------ Working data ------

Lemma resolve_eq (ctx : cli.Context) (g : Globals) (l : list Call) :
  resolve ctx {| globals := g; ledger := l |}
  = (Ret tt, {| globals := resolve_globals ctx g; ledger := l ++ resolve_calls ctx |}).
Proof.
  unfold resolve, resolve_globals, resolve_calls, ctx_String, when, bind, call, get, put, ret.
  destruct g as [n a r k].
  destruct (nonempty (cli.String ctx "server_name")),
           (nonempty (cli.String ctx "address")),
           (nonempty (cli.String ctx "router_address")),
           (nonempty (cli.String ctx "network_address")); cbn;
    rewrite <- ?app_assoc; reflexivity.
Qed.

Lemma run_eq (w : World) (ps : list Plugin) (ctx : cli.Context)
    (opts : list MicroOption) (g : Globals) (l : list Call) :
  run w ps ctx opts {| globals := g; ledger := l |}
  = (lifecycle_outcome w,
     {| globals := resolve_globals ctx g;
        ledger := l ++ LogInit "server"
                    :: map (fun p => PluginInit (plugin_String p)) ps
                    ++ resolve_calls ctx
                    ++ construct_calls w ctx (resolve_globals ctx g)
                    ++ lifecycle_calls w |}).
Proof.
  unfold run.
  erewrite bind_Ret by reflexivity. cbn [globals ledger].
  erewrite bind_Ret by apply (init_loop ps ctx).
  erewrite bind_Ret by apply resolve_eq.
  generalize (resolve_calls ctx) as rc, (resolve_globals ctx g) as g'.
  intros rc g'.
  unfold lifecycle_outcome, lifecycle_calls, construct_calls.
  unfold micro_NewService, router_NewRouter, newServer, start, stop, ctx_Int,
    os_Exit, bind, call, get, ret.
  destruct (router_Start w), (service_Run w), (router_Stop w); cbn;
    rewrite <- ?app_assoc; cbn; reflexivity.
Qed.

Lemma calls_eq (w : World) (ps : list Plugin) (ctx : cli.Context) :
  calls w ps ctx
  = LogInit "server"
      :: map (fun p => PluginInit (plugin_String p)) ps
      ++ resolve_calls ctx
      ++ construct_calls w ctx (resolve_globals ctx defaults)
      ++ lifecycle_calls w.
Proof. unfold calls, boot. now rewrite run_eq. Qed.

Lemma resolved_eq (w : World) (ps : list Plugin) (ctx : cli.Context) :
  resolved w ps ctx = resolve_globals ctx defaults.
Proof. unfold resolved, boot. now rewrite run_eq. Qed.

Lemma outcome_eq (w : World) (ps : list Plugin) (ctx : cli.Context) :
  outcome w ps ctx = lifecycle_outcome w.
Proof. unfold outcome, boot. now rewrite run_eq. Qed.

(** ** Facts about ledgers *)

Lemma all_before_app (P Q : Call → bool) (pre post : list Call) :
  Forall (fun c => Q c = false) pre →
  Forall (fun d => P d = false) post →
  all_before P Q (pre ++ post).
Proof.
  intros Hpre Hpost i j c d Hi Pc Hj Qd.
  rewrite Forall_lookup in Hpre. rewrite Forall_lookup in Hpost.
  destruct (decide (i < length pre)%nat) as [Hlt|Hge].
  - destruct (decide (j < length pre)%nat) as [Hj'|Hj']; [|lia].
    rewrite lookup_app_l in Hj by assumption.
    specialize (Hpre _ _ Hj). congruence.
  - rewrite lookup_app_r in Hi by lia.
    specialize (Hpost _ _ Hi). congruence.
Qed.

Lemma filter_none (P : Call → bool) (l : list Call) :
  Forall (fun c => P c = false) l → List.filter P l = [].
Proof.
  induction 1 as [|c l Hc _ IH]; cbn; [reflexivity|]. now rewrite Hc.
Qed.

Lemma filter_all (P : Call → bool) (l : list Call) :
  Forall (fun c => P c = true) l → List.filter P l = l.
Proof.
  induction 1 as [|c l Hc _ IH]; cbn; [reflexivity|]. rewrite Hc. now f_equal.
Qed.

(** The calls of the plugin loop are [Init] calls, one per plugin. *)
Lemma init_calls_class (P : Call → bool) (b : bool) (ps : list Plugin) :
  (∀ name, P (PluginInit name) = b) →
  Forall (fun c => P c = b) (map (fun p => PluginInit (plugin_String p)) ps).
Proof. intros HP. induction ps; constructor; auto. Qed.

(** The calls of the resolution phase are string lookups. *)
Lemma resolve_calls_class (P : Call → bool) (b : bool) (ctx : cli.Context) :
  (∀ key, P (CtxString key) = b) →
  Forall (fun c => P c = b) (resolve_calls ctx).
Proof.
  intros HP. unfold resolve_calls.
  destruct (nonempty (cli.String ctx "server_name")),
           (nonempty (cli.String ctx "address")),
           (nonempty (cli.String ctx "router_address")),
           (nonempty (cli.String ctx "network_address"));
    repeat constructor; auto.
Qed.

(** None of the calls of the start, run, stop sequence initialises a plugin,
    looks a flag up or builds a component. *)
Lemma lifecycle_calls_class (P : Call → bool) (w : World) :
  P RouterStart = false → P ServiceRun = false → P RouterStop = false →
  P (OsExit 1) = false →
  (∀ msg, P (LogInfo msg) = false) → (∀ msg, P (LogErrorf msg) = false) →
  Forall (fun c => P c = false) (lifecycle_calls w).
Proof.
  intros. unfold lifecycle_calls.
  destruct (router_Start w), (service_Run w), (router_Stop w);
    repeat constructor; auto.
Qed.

------

Write every line of the material above again, exactly.

Lemma resolve_eq (ctx : cli.Context) (g : Globals) (l : list Call) :
  resolve ctx {| globals := g; ledger := l |}
  = (Ret tt, {| globals := resolve_globals ctx g; ledger := l ++ resolve_calls ctx |}).
Proof.
  unfold resolve, resolve_globals, resolve_calls, ctx_String, when, bind, call, get, put, ret.
  destruct g as [n a r k].
  destruct (nonempty (cli.String ctx "server_name")),
           (nonempty (cli.String ctx "address")),
           (nonempty (cli.String ctx "router_address")),
           (nonempty (cli.String ctx "network_address")); cbn;
    rewrite <- ?app_assoc; reflexivity.
Qed.

Lemma run_eq (w : World) (ps : list Plugin) (ctx : cli.Context)
    (opts : list MicroOption) (g : Globals) (l : list Call) :
  run w ps ctx opts {| globals := g; ledger := l |}
  = (lifecycle_outcome w,
     {| globals := resolve_globals ctx g;
        ledger := l ++ LogInit "server"
                    :: map (fun p => PluginInit (plugin_String p)) ps
                    ++ resolve_calls ctx
                    ++ construct_calls w ctx (resolve_globals ctx g)
                    ++ lifecycle_calls w |}).
Proof.
  unfold run.
  erewrite bind_Ret by reflexivity. cbn [globals ledger].
  erewrite bind_Ret by apply (init_loop ps ctx).
  erewrite bind_Ret by apply resolve_eq.
  generalize (resolve_calls ctx) as rc, (resolve_globals ctx g) as g'.
  intros rc g'.
  unfold lifecycle_outcome, lifecycle_calls, construct_calls.
  unfold micro_NewService, router_NewRouter, newServer, start, stop, ctx_Int,
    os_Exit, bind, call, get, ret.
  destruct (router_Start w), (service_Run w), (router_Stop w); cbn;
    rewrite <- ?app_assoc; cbn; reflexivity.
Qed.

Lemma calls_eq (w : World) (ps : list Plugin) (ctx : cli.Context) :
  calls w ps ctx
  = LogInit "server"
      :: map (fun p => PluginInit (plugin_String p)) ps
      ++ resolve_calls ctx
      ++ construct_calls w ctx (resolve_globals ctx defaults)
      ++ lifecycle_calls w.
Proof. unfold calls, boot. now rewrite run_eq. Qed.

Lemma resolved_eq (w : World) (ps : list Plugin) (ctx : cli.Context) :
  resolved w ps ctx = resolve_globals ctx defaults.
Proof. unfold resolved, boot. now rewrite run_eq. Qed.

Lemma outcome_eq (w : World) (ps : list Plugin) (ctx : cli.Context) :
  outcome w ps ctx = lifecycle_outcome w.
Proof. unfold outcome, boot. now rewrite run_eq. Qed.

(** ** Facts about ledgers *)

Lemma all_before_app (P Q : Call → bool) (pre post : list Call) :
  Forall (fun c => Q c = false) pre →
  Forall (fun d => P d = false) post →
  all_before P Q (pre ++ post).
Proof.
  intros Hpre Hpost i j c d Hi Pc Hj Qd.
  rewrite Forall_lookup in Hpre. rewrite Forall_lookup in Hpost.
  destruct (decide (i < length pre)%nat) as [Hlt|Hge].
  - destruct (decide (j < length pre)%nat) as [Hj'|Hj']; [|lia].
    rewrite lookup_app_l in Hj by assumption.
    specialize (Hpre _ _ Hj). congruence.
  - rewrite lookup_app_r in Hi by lia.
    specialize (Hpost _ _ Hi). congruence.
Qed.

Lemma filter_none (P : Call → bool) (l : list Call) :
  Forall (fun c => P c = false) l → List.filter P l = [].
Proof.
  induction 1 as [|c l Hc _ IH]; cbn; [reflexivity|]. now rewrite Hc.
Qed.

Lemma filter_all (P : Call → bool) (l : list Call) :
  Forall (fun c => P c = true) l → List.filter P l = l.
Proof.
  induction 1 as [|c l Hc _ IH]; cbn; [reflexivity|]. rewrite Hc. now f_equal.
Qed.

(** The calls of the plugin loop are [Init] calls, one per plugin. *)
Lemma init_calls_class (P : Call → bool) (b : bool) (ps : list Plugin) :
  (∀ name, P (PluginInit name) = b) →
  Forall (fun c => P c = b) (map (fun p => PluginInit (plugin_String p)) ps).
Proof. intros HP. induction ps; constructor; auto. Qed.

(** The calls of the resolution phase are string lookups. *)
Lemma resolve_calls_class (P : Call → bool) (b : bool) (ctx : cli.Context) :
  (∀ key, P (CtxString key) = b) →
  Forall (fun c => P c = b) (resolve_calls ctx).
Proof.
  intros HP. unfold resolve_calls.
  destruct (nonempty (cli.String ctx "server_name")),
           (nonempty (cli.String ctx "address")),
           (nonempty (cli.String ctx "router_address")),
           (nonempty (cli.String ctx "network_address"));
    repeat constructor; auto.
Qed.

(** None of the calls of the start, run, stop sequence initialises a plugin,
    looks a flag up or builds a component. *)
Lemma lifecycle_calls_class (P : Call → bool) (w : World) :
  P RouterStart = false → P ServiceRun = false → P RouterStop = false →
  P (OsExit 1) = false →
  (∀ msg, P (LogInfo msg) = false) → (∀ msg, P (LogErrorf msg) = false) →
  Forall (fun c => P c = false) (lifecycle_calls w).
Proof.
  intros. unfold lifecycle_calls.
  destruct (router_Start w), (service_Run w), (router_Stop w);
    repeat constructor; auto.
Qed.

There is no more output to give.